Configuration Reference¶
All AI-SRE configuration is managed through environment variables. Copy .env.example to .env and edit the values for your environment. In Kubernetes deployments, these are passed through Helm values or Kubernetes Secrets.
LLM Provider¶
AI-SRE requires at least one LLM provider for diagnosis, runbook generation, and postmortem creation.
| Variable | Default | Description |
|---|---|---|
LLM_PROVIDER |
auto |
LLM selection strategy. auto prefers Anthropic, falls back to OpenAI. Options: auto, anthropic, openai, ollama |
ANTHROPIC_API_KEY |
-- | Anthropic API key for Claude models |
ANTHROPIC_MODEL |
claude-sonnet-4-6 |
Anthropic model identifier |
OPENAI_API_KEY |
-- | OpenAI API key |
OPENAI_MODEL |
gpt-4o-mini |
OpenAI model identifier |
OLLAMA_BASE_URL |
http://localhost:11434 |
Ollama server URL for self-hosted LLM inference |
OLLAMA_MODEL |
llama3.2 |
Ollama model name |
Provider selection
With LLM_PROVIDER=auto, the platform checks for ANTHROPIC_API_KEY first, then OPENAI_API_KEY. Set the provider explicitly if you want to force a specific backend.
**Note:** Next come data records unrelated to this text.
(* ===== verification/MangleProps.v ===== *)
(** * Properties of mangled names *)

From S2P Require Import Prelude GoString TextFacts Mangle.
From Stdlib Require Import Ascii.
Open Scope Z_scope.

(** ** Where the suffix is found *)

(** The suffix does not overlap itself: no shorter string before it makes an
    earlier occurrence. *)
Lemma no_border u r :
  u ≠ EmptyString → index_str u moduleSuffix = None → has_prefix (u +:+ moduleSuffix +:+ r) moduleSuffix = false.
Proof.
  intros Hu Hn. apply not_true_iff_false. intros [t Ht]%has_prefix_spec. unfold moduleSuffix in *.
  do 9 (destruct u as [|? u]; [rewrite ?append_cons, ?append_nil_l in Ht; first [done|injection Ht; intros; simplify_eq]|]).
  rewrite !append_cons, append_nil_l in Ht. injection Ht. intros _. intros. subst. cbn in Hn. by rewrite has_prefix_nil in Hn.
Qed.

Lemma index_suffix u r :
  index_str u moduleSuffix = None → index_str (u +:+ moduleSuffix +:+ r) moduleSuffix = Some (String.length u).
Proof.
  induction u as [|a u IH]; intros Hn.
  { rewrite append_nil_l. unfold moduleSuffix. rewrite !append_cons. cbn. by rewrite has_prefix_nil. }
  pose proof (no_border (String a u) r ltac:(done) Hn) as Hb. rewrite append_cons in *. cbn [index_str] in *.
  rewrite Hb. destruct (has_prefix (String a u) moduleSuffix); [done|].
  destruct (index_str u moduleSuffix); [done|]. by rewrite IH.
Qed.

Lemma last_index_suffix u r :
  index_str u moduleSuffix = None → index_str r moduleSuffix = None →
  last_index_str (u +:+ moduleSuffix +:+ r) moduleSuffix = Some (String.length u).
Proof.
  intros Hn Hr. induction u as [|a u IH].
  - rewrite append_nil_l. unfold moduleSuffix in *. rewrite !append_cons, append_nil_l. apply last_index_none in Hr.
    cbn [last_index_str]. rewrite Hr. cbn. by rewrite has_prefix_nil.
  - rewrite append_cons. cbn [last_index_str String.length]. rewrite IH; [done|].
    cbn [index_str] in Hn. destruct (has_prefix _ _); [done|]. by destruct (index_str u moduleSuffix).
Qed.

(** Characters other than the underscore do not begin one. *)
Lemma index_digits d r :
  all_chars is_digit d = true → index_str r moduleSuffix = None → index_str (d +:+ r) moduleSuffix = None.
Proof.
  intros Hd Hr. induction d as [|a d IH]; [by rewrite append_nil_l|]. cbn in Hd. apply andb_true_iff in Hd as [Ha Hd].
  rewrite append_cons, index_str_skip; [by rewrite (IH Hd)| |done]. unfold moduleSuffix. intros t [= <- _]. by vm_compute in Ha.
Qed.

(** ** Reading the number *)

Lemma read_digits_bounded s m n rest :
  0 ≤ m → parse_digits m s = (n, rest) → n < 2 ^ 63 →
  read_digits m s = (n, (String.length s - String.length rest)%nat) ∧ m ≤ n ∧ (String.length rest ≤ String.length s)%nat.
Proof.
  revert m. induction s as [|a s IH]; intros m Hm Hp Hn; cbn in *.
  { injection Hp as <- <-. cbn. split; [done|]. split; [lia|done]. }
  destruct (is_digit a) eqn:Hd.
  - assert (0 ≤ byte_val a - 0x30 ≤ 9) as Ha.
    { unfold is_digit, in_range in Hd. apply andb_true_iff in Hd as [?%Z.leb_le ?%Z.leb_le]. lia. }
    assert (0 ≤ m * 10 + (byte_val a - 0x30)) as Hm' by lia.
    destruct (IH _ Hm' Hp Hn) as (Hr & Hle & Hlen).
    rewrite !wrap64_small by (rewrite ?wrap64_small; lia). rewrite Hr. split; [|lia].
    f_equal. rewrite Nat.sub_succ_l by done. done.
  - injection Hp as <- <-. cbn. rewrite Nat.sub_diag. split; [done|]. split; [lia|done].
Qed.

Lemma read_itoa z r :
  0 ≤ z < 2 ^ 63 → stops is_digit r → read_digits 0 (itoa z +:+ r) = (z, String.length (itoa z)).
Proof.
  intros Hz Hr. unfold itoa. destruct (Z.ltb_spec z 0); [lia|].
  destruct (read_digits_bounded (itoa_nonneg z +:+ r) 0 z r) as (-> & _ & _); [done|by apply itoa_nonneg_parse|lia|].
  f_equal. rewrite length_append. lia.
Qed.

(** ** The round of a mangled name *)

(** What follows the suffix of a program's own file, and of a library file. *)
Definition file_tail (fileIdx : Z) (libKey : string) : string :=
  if bool_decide (libKey = ""%string) then itoa fileIdx
  else "L" +:+ itoa (Z.of_nat (String.length libKey)) +:+ libKey.

Lemma ModuleMangle_tail name fileIdx libKey :
  ModuleMangle name fileIdx libKey = name +:+ moduleSuffix +:+ file_tail fileIdx libKey.
Proof. unfold ModuleMangle, file_tail. by case_bool_decide. Qed.

(** The keys a mangled name can carry: a file index, or a library key that does
    not begin with a digit, which its length prefix would run into. *)
Record key_ok (fileIdx : Z) (libKey : string) : Prop := {
  key_idx : 0 ≤ fileIdx < 2 ^ 63;
  key_len : Z.of_nat (String.length libKey) < 2 ^ 62;
  key_digit : stops is_digit libKey;
  key_clean : index_str libKey moduleSuffix = None }.

Lemma file_tail_clean fileIdx libKey : key_ok fileIdx libKey → index_str (file_tail fileIdx libKey) moduleSuffix = None.
Proof.
  intros [Hi _ _ Hc]. unfold file_tail. assert (∀ z, 0 ≤ z → all_chars is_digit (itoa z) = true) as Hd.
  { intros z Hz. unfold itoa. destruct (Z.ltb_spec z 0); [lia|]. by apply itoa_digits. }
  case_bool_decide.
  - rewrite <-(append_nil_r (itoa fileIdx)). apply index_digits; [apply Hd; lia|done].
  - rewrite append_cons, append_nil_l, index_str_skip by done. by rewrite index_digits by (done || apply Hd; lia).
Qed.

Lemma drop_at k w r s : s = w +:+ r → k = String.length w → drop_str k s = r.
Proof. intros -> ->. apply drop_str_app. Qed.

(** A round removes the first suffix and its key, given that what follows does
    not read on. *)
Lemma unmangle_round_mangled u fileIdx libKey post :
  key_ok fileIdx libKey → index_str u moduleSuffix = None → stops is_digit post →
  (Z.of_nat (String.length (u +:+ moduleSuffix +:+ file_tail fileIdx libKey +:+ post)) < 2 ^ 62) →
  unmangle_round (u +:+ moduleSuffix +:+ file_tail fileIdx libKey +:+ post) tt = (Ok (inl (u +:+ post)), tt).
Proof.
  intros [Hi Hl Hd Hc] Hu Hpost Hlen. set (s := u +:+ moduleSuffix +:+ file_tail fileIdx libKey +:+ post) in *.
  set (i := String.length u). set (j := (i + String.length moduleSuffix)%nat).
  assert (index_str s moduleSuffix = Some i) as Hidx by (by apply index_suffix).
  assert (take_str i s = u) as Htake by apply take_str_app.
  assert (drop_str j s = file_tail fileIdx libKey +:+ post) as Hj.
  { apply (drop_at _ (u +:+ moduleSuffix)); [unfold s; by rewrite append_assoc|by rewrite length_append]. }
  unfold unmangle_round. rewrite Hidx. fold j. rewrite Hj, Htake. unfold file_tail in *. case_bool_decide as Hk.
  - assert (match itoa fileIdx +:+ post with EmptyString => false | String a _ => is_byte 0x4C a end = false) as ->.
    { unfold itoa. destruct (Z.ltb_spec fileIdx 0); [lia|]. destruct (itoa_digits fileIdx ltac:(lia)) as [Hds Hne].
      destruct (itoa_nonneg fileIdx) as [|a t]; [done|]. rewrite append_cons. cbn in Hds. apply andb_true_iff in Hds as [Ha _].
      unfold is_byte. apply Z.eqb_neq. unfold is_digit, in_range in Ha. apply andb_true_iff in Ha as [_ ?%Z.leb_le]. lia. }
    rewrite Hj, read_itoa by done. destruct (Z.ltb_spec (Z.of_nat (j + String.length (itoa fileIdx))) 0); [lia|].
    rewrite Nat2Z.id, (drop_at _ (u +:+ moduleSuffix +:+ itoa fileIdx) post); [done| |].
    + unfold s. by rewrite !append_assoc.
    + unfold j, i. rewrite !length_append. lia.
  - set (n := Z.of_nat (String.length libKey)) in *.
    assert (match ("L" +:+ itoa n +:+ libKey) +:+ post with EmptyString => false | String a _ => is_byte 0x4C a end = true) as ->
      by (by rewrite append_cons).
    set (w := u +:+ moduleSuffix +:+ "L" +:+ itoa n +:+ libKey).
    assert (s = w +:+ post) as Hs by (unfold s, w; by rewrite !append_assoc).
    assert (drop_str (S j) s = itoa n +:+ libKey +:+ post) as ->.
    { apply (drop_at _ (u +:+ moduleSuffix +:+ "L")); [unfold s; by rewrite !append_assoc|].
      unfold j, i. rewrite !length_append. change (String.length "L") with 1%nat. lia. }
    assert (stops is_digit (libKey +:+ post)) as Hst by (destruct libKey; [done|by rewrite append_cons]).
    rewrite read_itoa by (done || lia).
    assert (Z.of_nat (S j + String.length (itoa n)) + n = Z.of_nat (String.length w)) as ->.
    { unfold w, j, i, n. rewrite !length_append. change (String.length "L") with 1%nat. lia. }
    assert (String.length s = String.length w + String.length post)%nat as Hls by (rewrite Hs; apply length_append).
    rewrite wrap64_small by lia. rewrite Z.min_l by lia.
    destruct (Z.ltb_spec (Z.of_nat (String.length w)) 0); [lia|]. rewrite Nat2Z.id, Hs, drop_str_app. done.
Qed.

(** [UnmangleText] undoes a round and stops when nothing is left to undo. *)
Lemma UnmangleText_mangled u fileIdx libKey post :
  key_ok fileIdx libKey → index_str u moduleSuffix = None → stops is_digit post →
  index_str (u +:+ post) moduleSuffix = None →
  (Z.of_nat (String.length (u +:+ moduleSuffix +:+ file_tail fileIdx libKey +:+ post)) < 2 ^ 62) →
  UnmangleText (u +:+ moduleSuffix +:+ file_tail fileIdx libKey +:+ post) tt = (Ok (u +:+ post), tt).
Proof.
  intros Hk Hu Hpost Hclean Hlen. unfold UnmangleText.
  pose proof (unmangle_round_mangled u fileIdx libKey post Hk Hu Hpost Hlen) as Hr.
  set (s := u +:+ moduleSuffix +:+ file_tail fileIdx libKey +:+ post) in *.
  assert (∃ n, String.length s = S n) as [n Hn].
  { unfold s. rewrite !length_append. change (String.length moduleSuffix) with 9%nat. exists (String.length u + 8 + (String.length (file_tail fileIdx libKey) + String.length post))%nat. lia. }
  rewrite Hn. cbn [loop]. unfold mbind, M_bind. rewrite Hr. cbn [loop]. unfold mbind, M_bind, unmangle_round. by rewrite Hclean.
Qed.

(** What follows a suffix is looked at once for each suffix. *)
Lemma IsLibraryName_mangled name fileIdx libKey :
  index_str name moduleSuffix = None → key_ok fileIdx libKey →
  IsLibraryName (name +:+ moduleSuffix +:+ file_tail fileIdx libKey) = negb (bool_decide (libKey = ""%string)).
Proof.
  intros Hname Hk. pose proof (file_tail_clean _ _ Hk) as Htail.
  set (s := name +:+ moduleSuffix +:+ file_tail fileIdx libKey) in *.
  assert (∃ n, String.length s = S n) as [n Hn].
  { unfold s. rewrite !length_append. change (String.length moduleSuffix) with 9%nat.
    exists (String.length name + 8 + String.length (file_tail fileIdx libKey))%nat. lia. }
  assert (library_rest (S (String.length s)) s = negb (bool_decide (libKey = ""%string))) as Hrest.
  { rewrite Hn. cbn [library_rest]. unfold s at 1. rewrite index_suffix by done.
    unfold s. rewrite drop_str_app_plus, (drop_at _ moduleSuffix (file_tail fileIdx libKey)) by done.
    destruct Hk as [Hi _ _ _]. unfold file_tail in *. case_bool_decide as Hl.
    - unfold itoa. destruct (Z.ltb_spec fileIdx 0); [lia|]. destruct (itoa_digits fileIdx ltac:(lia)) as [Hds Hne'].
      destruct (itoa_nonneg fileIdx) as [|a t]; [done|]. cbn in Hds. apply andb_true_iff in Hds as [Ha _]. by rewrite Ha.
    - rewrite append_cons, append_nil_l in *. change (is_digit "L") with false. cbn iota. by rewrite Htail. }
  unfold IsLibraryName. rewrite Hrest. destruct (index_str s (moduleSuffix +:+ "L")) eqn:Hidx; [done|].
  destruct (bool_decide_reflect (libKey = ""%string)) as [|Hl]; [done|]. exfalso.
  assert (s = (name +:+ (moduleSuffix +:+ "L") +:+ itoa (Z.of_nat (String.length libKey)) +:+ libKey)) as Hs.
  { unfold s, file_tail. rewrite bool_decide_false by done. by rewrite !append_assoc. }
  rewrite Hs in Hidx. clear -Hidx. induction name as [|a name IH].
  - rewrite append_nil_l in Hidx. set (p := moduleSuffix +:+ "L") in *.
    pose proof (has_prefix_app p (itoa (Z.of_nat (String.length libKey)) +:+ libKey)) as Hp.
    destruct (p +:+ _) eqn:He; [done|]. cbn [index_str] in Hidx. by rewrite Hp in Hidx.
  - rewrite append_cons in Hidx. cbn [index_str] in Hidx. destruct (has_prefix _ _); [done|].
    apply IH. by destruct (index_str _ _).
Qed.

(** ** The properties *)

(** C29: a name mangled for a file is read back: [Unmangle] and
    [TrimModuleSuffix] give the name, [UnmangleText] gives it back wherever a
    message quotes it, and [IsLibraryName] tells a library's name from a
    program's. *)
Theorem mangle_roundtrip name fileIdx libKey post :
  name ≠ ""%string → index_str name moduleSuffix = None → key_ok fileIdx libKey →
  stops is_digit post → index_str (name +:+ post) moduleSuffix = None →
  Z.of_nat (String.length (ModuleMangle name fileIdx libKey +:+ post)) < 2 ^ 62 →
  Unmangle (ModuleMangle name fileIdx libKey) = name
  ∧ TrimModuleSuffix (ModuleMangle name fileIdx libKey) tt = (Ok name, tt)
  ∧ UnmangleText (ModuleMangle name fileIdx libKey +:+ post) tt = (Ok (name +:+ post), tt)
  ∧ IsLibraryName (ModuleMangle name fileIdx libKey) = negb (bool_decide (libKey = ""%string)).
Proof.
  intros Hne Hname Hk Hpost Hclean Hlen. pose proof (file_tail_clean _ _ Hk) as Htail.
  rewrite ModuleMangle_tail in *. rewrite !append_assoc in *.
  assert (∃ i, String.length name = S i) as [i Hi] by (destruct name; [done|by eexists]).
  split_and!.
  - unfold Unmangle. rewrite index_suffix, Hi by done. rewrite <-Hi. apply take_str_app.
  - unfold TrimModuleSuffix. rewrite last_index_suffix, Hi by done. rewrite <-Hi.
    unfold mbind, M_bind. rewrite drop_str_app.
    pose proof (UnmangleText_mangled "" fileIdx libKey "" Hk eq_refl I eq_refl) as Hun.
    rewrite append_nil_l, append_nil_r in Hun. rewrite Hun.
    + rewrite bool_decide_true by done. by rewrite take_str_app.
    + rewrite !length_append. rewrite !length_append in Hlen. lia.
  - by apply UnmangleText_mangled.
  - by apply IsLibraryName_mangled.
Qed.


Lemma mangle_roundtrip_witness :
  ModuleMangle "P" 3 "node_stream" = "P__kml_modL11node_stream"%string
  ∧ Unmangle (ModuleMangle "P" 3 "node_stream") = "P"%string
  ∧ UnmangleText (ModuleMangle "P" 3 "node_stream" +:+ " is not") tt = (Ok "P is not"%string, tt).
Proof.
  split; [vm_compute; reflexivity|].
  destruct (mangle_roundtrip "P" 3 "node_stream" " is not") as (Hu & _ & Ht & _); [done|done| |done|done|vm_compute; done|].
  - constructor; [lia|vm_compute; done|done|done].
  - by split.
Defined.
Use ollama for air-gapped or on-premise deployments where API calls to external services are not permitted.
Database¶
| Variable | Default | Description |
|---|---|---|
DATABASE_URL |
sqlite+aiosqlite:///./data/ai_sre.db |
SQLAlchemy async connection URL |
Supported backends:
- SQLite (development/pilot):
sqlite+aiosqlite:///./data/ai_sre.db-- created automatically, single-writer only - PostgreSQL (production):
postgresql+asyncpg://user:pass@host:5432/ai_sre-- requiresasyncpgdriver (included in base dependencies)
SQLite limitations
SQLite supports only a single writer at a time. For multi-replica Kubernetes deployments, you must use PostgreSQL. The platform uses NullPool for PostgreSQL connections to prevent connection leaks in async contexts.
Database Migrations¶
When using PostgreSQL, manage schema migrations with Alembic:
make db-migrate # Apply all pending migrations
make db-revision MSG="add column" # Create a new migration
make db-downgrade # Roll back one migration
Log Provider¶
The log provider determines where AI-SRE fetches application logs during diagnosis.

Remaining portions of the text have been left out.